Más allá de la fiebre, la tos y la sensación de ahogo, el coronavirus nos está dejando, a todos, otras muchas con las que está resultando muy difícil convivir, aún sin enfermar. Junto a las cifras, la incertidumbre, las previsiones sociales, laborales y económicas, nos ha impuesto realidades y emociones desgarradoras. El miedo está dejando al descubierto nuestra versión más miserable al desconfiar de quien aparece al fondo de la calle, al cuestionar de lejos si, al punto del cruce, mantendrá la distancia, pavor a un traspiés que viole el metro y medio de separación. Mezquino el rechazo que aflora en nosotros cuando cualquiera nos pregunta en el súper por la leche desnatada. Cuesta reconocernos en las reacciones del pánico.

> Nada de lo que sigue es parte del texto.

(** * Feature-flag resolution and conditional mounting

    A shallow embedding of the flag engine of the trunk-based demo:

    - [FeatureFlagService] (api/featureFlags.js): the server-side loader,
      resolver, reload and [getFeatureRouter];
    - the mount pass of api/server.js (listed in TRUNK_BASED_DEMO.md);
    - [FeatureFlagManager] (js/featureFlags.js): the client mirror and its
      DOM sweep.

    The program is JavaScript, so documents are untyped trees and every
    property read may raise [TypeError].  Module [Js] fixes the fragment of
    the language the engine relies on; the later modules follow the source
    method by method. *)

From Stdlib Require Import Floats Ascii.
From stdpp Require Import base strings list gmap pretty.

Local Set Warnings "-register-all".

(** ** The JavaScript fragment *)

Module Js.

(** Values that [yaml.load] and [response.json()] hand to the program, plus
    [JNative]: a built-in function or object of the runtime, reached through
    the prototype chain ([({}).constructor], [[].map], ...).  Objects keep
    their own enumerable properties in enumeration order. *)
Inductive value : Type :=
| JUndefined
| JNull
| JBool (b : bool)
| JNumber (x : float)
| JString (s : string)
| JArray (items : list value)
| JObject (props : list (string * value))
| JNative (name : string).

(** What a [throw] of the runtime or of a library carries: an error object
    with its message.  (What a module's own top level throws is any value,
    see [Host.module_load].) *)
Inductive exn : Type :=
| TypeError (msg : string)
| HostError (msg : string).

(** Completion of an evaluation: a value, or an exception in flight. *)
Inductive completion (A : Type) : Type :=
| Return (a : A)
| Throw (e : exn).
Arguments Return {A} a.
Arguments Throw {A} e.

#[global] Instance completion_ret : MRet completion := @Return.
#[global] Instance completion_bind : MBind completion :=
  λ A B f c, match c with Return a => f a | Throw e => Throw e end.
#[global] Instance completion_fmap : FMap completion :=
  λ A B f c, match c with Return a => Return (f a) | Throw e => Throw e end.

(** [ToBoolean]: [undefined], [null], [false], [+0], [-0], [NaN] and the
    empty string are falsy. *)
Definition truthy (v : value) : bool :=
  match v with
  | JUndefined | JNull => false
  | JBool b => b
  | JNumber x => negb (PrimFloat.eqb x 0 || negb (PrimFloat.eqb x x))
  | JString s => negb (String.eqb s "")
  | JArray _ | JObject _ | JNative _ => true
  end.

(** [v === true]. *)
Definition is_true (v : value) : bool :=
  match v with JBool true => true | _ => false end.

(** [a || b] on values. *)
Definition or_else (a b : value) : value := if truthy a then a else b.

(** First binding of [k] in a property list. *)
Fixpoint assoc (k : string) (props : list (string * value)) : option value :=
  match props with
  | [] => None
  | (k', v) :: rest => if String.eqb k' k then Some v else assoc k rest
  end.

(** Property keys of array and string elements are the canonical decimal
    spellings of the indices: ["0"], ["1"], ... *)
Definition index_key (i : nat) : string := pretty i.

Definition index_of_key (k : string) (len : nat) : option nat :=
  List.find (λ i, String.eqb (index_key i) k) (seq 0 len).

Definition number_of_nat (n : nat) : value :=
  JNumber (PrimFloat.of_uint63 (Uint63.of_Z (Z.of_nat n))).

Definition char_at (s : string) (i : nat) : option value :=
  match String.get i s with
  | Some c => Some (JString (String c EmptyString))
  | None => None
  end.

(** Own properties: the fields of an object, the elements and [length] of
    an array, the characters and [length] of a string. *)
Definition own (v : value) (k : string) : option value :=
  match v with
  | JObject props => assoc k props
  | JArray items =>
      match index_of_key k (length items) with
      | Some i => items !! i
      | None => if String.eqb k "length"
                then Some (number_of_nat (length items)) else None
      end
  | JString s =>
      match index_of_key k (String.length s) with
      | Some i => char_at s i
      | None => if String.eqb k "length"
                then Some (number_of_nat (String.length s)) else None
      end
  | _ => None
  end.

(** Own enumerable string keys, as [Object.keys] lists them. *)
Definition own_keys (v : value) : list string :=
  match v with
  | JObject props => props.*1
  | JArray items => index_key <$> seq 0 (length items)
  | JString s => index_key <$> seq 0 (String.length s)
  | _ => []
  end.

(** Members of the built-in prototypes (ECMAScript 2023 with Annex B). *)
Definition Object_prototype : list string :=
  [ "constructor"; "__defineGetter__"; "__defineSetter__"; "hasOwnProperty";
    "__lookupGetter__"; "__lookupSetter__"; "isPrototypeOf";
    "propertyIsEnumerable"; "toString"; "valueOf"; "__proto__";
    "toLocaleString" ].

Definition Array_prototype : list string :=
  [ "at"; "concat"; "copyWithin"; "fill"; "find"; "findIndex"; "findLast";
    "findLastIndex"; "lastIndexOf"; "pop"; "push"; "reverse"; "shift";
    "unshift"; "slice"; "sort"; "splice"; "includes"; "indexOf"; "join";
    "keys"; "entries"; "values"; "forEach"; "filter"; "flat"; "flatMap";
    "map"; "every"; "some"; "reduce"; "reduceRight"; "toReversed";
    "toSorted"; "toSpliced"; "with" ].

Definition String_prototype : list string :=
  [ "anchor"; "at"; "big"; "blink"; "bold"; "charAt"; "charCodeAt";
    "codePointAt"; "concat"; "endsWith"; "fontcolor"; "fontsize"; "fixed";
    "includes"; "indexOf"; "isWellFormed"; "italics"; "lastIndexOf"; "link";
    "localeCompare"; "match"; "matchAll"; "normalize"; "padEnd"; "padStart";
    "repeat"; "replace"; "replaceAll"; "search"; "slice"; "small"; "split";
    "strike"; "sub"; "substr"; "substring"; "sup"; "startsWith";
    "toWellFormed"; "trim"; "trimStart"; "trimLeft"; "trimEnd"; "trimRight";
    "toLocaleLowerCase"; "toLocaleUpperCase"; "toLowerCase"; "toUpperCase" ].

Definition Number_prototype : list string :=
  [ "toExponential"; "toFixed"; "toPrecision" ].

Definition Function_prototype : list string :=
  [ "apply"; "bind"; "call"; "arguments"; "caller"; "length"; "name" ].

(** The prototype chain of a value ends at [Object.prototype]. *)
Definition prototype_chain (v : value) : list string :=
  match v with
  | JUndefined | JNull => []
  | JBool _ | JObject _ => Object_prototype
  | JNumber _ => Number_prototype ++ Object_prototype
  | JString _ => String_prototype ++ Object_prototype
  | JArray _ => Array_prototype ++ Object_prototype
  | JNative _ => Function_prototype ++ Object_prototype
  end.

Definition mem (k : string) (ks : list string) : bool :=
  existsb (String.eqb k) ks.

(** Built-ins are opaque: an inherited member is some [JNative]. *)
Definition inherited (v : value) (k : string) : value :=
  if mem k (prototype_chain v) then JNative k else JUndefined.

(** [v[k]] and [v.k]: reading from [undefined] or [null] throws, a missing
    property reads as [undefined]. *)
Definition get (v : value) (k : string) : completion value :=
  match v with
  | JUndefined | JNull =>
      Throw (TypeError ("Cannot read properties of undefined or null, reading " +:+ k))
  | _ => Return (default (inherited v k) (own v k))
  end.

(** [Object.keys(v)]. *)
Definition Object_keys (v : value) : completion (list string) :=
  match v with
  | JUndefined | JNull =>
      Throw (TypeError "Cannot convert undefined or null to object")
  | _ => Return (own_keys v)
  end.

(** [keys.filter(p)] where the callback may throw: the first exception
    aborts the whole call. *)
Fixpoint filterM (p : string → completion bool) (keys : list string)
  : completion (list string) :=
  match keys with
  | [] => Return []
  | k :: rest =>
      b ← p k;
      kept ← filterM p rest;
      Return (if b : bool then k :: kept else kept)
  end.

(** [{}] and the fail-safe manifest [{ features: {} }]. *)
Definition empty_object : value := JObject [].
Definition empty_manifest : value := JObject [("features", empty_object)].

End Js.

(** ** The host: file system, YAML parser, module loader, HTTP routing *)

Module Host.
Import Js.

(** What [express.json()] raises when it cannot take a request's body: the
    status the error carries and its message. *)
Record body_failure : Type := { failure_status : nat; failure_message : string }.

(** A request as the routing sees it: its method, the path of its URL, and
    what [express.json()] makes of its body ([None]: there is no JSON body,
    or it parses). *)
Record request : Type := {
  method : string;
  path : string;
  body_error : option body_failure;
}.
Record response : Type := { status : nat; body : value }.

(** A handler group ([express.Router()]): given the method and the path
    below its mount point it answers, or passes the request on ([next()]).
    An error raised inside the group ends at the application's error handler
    and counts as the group's answer. *)
Definition router : Type := string → string → option response.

Sin despreciar dato alguno, de lo peor que tiene este virus, son las sensaciones que nos está dejando. Para mí, la peor, la de no estar al lado de quien siempre estuvo junto a nosotros. La de no estar acompañando a quien nos ha acompañado en todas nuestras circunstancias. Desatender a quien ha atendido todas nuestras necesidades. Incumplir promesas; la de estaré siempre a tu lado, la de siempre podrás contar conmigo, bajo ningún concepto te dejaré. Y es que está siendo dramático aceptar que los más vulnerables, los que han dado todo por nosotros, no están contando con nosotros como siempre nos figuramos, que nuestra asistencia no es la que preveíamos; porque nos han sostenido y no los estamos sosteniendo. Definitivamente, no estamos programados para estos duelos, para no dar la mano, no poner nuestro hombro, no apoyar con abrazos y, por muy común que sea, no podemos dejar de ser sensibles al escándalo emocional que todo esto supone. Mi peor sensación, sentir que fallamos a quien nunca nos falló.

Junto a ello, e imagino que, para paliar, recuerdos y enseñanzas de aquellos, se hacen presentes. Nunca estuve cerca del Evangelio, pero esas a las que he dejado tiradas en medio de la pandemia, sí que han creído, leído y practicado, y las recuerdo con aquello de las obras de misericordia. Las corporales, las de visitar a los enfermos, dar de beber al sediento, de comer al hambriento o enterrar a los difuntos, parece que inmisericordia nos hubiese impuesto el Real Decreto. Inmisericorde me siento. Pero aquellas a las que hoy no abrazo, no se excusarían, y se pondrían -si es que no se pondrán- con las espirituales, y cumpliendo decreto, a consolar al triste o dar buen consejo al que lo necesita. Así que no nos escaqueemos y en honor a aquellos, subrayemos enseñanzas e intentemos hacer y ver lo bueno.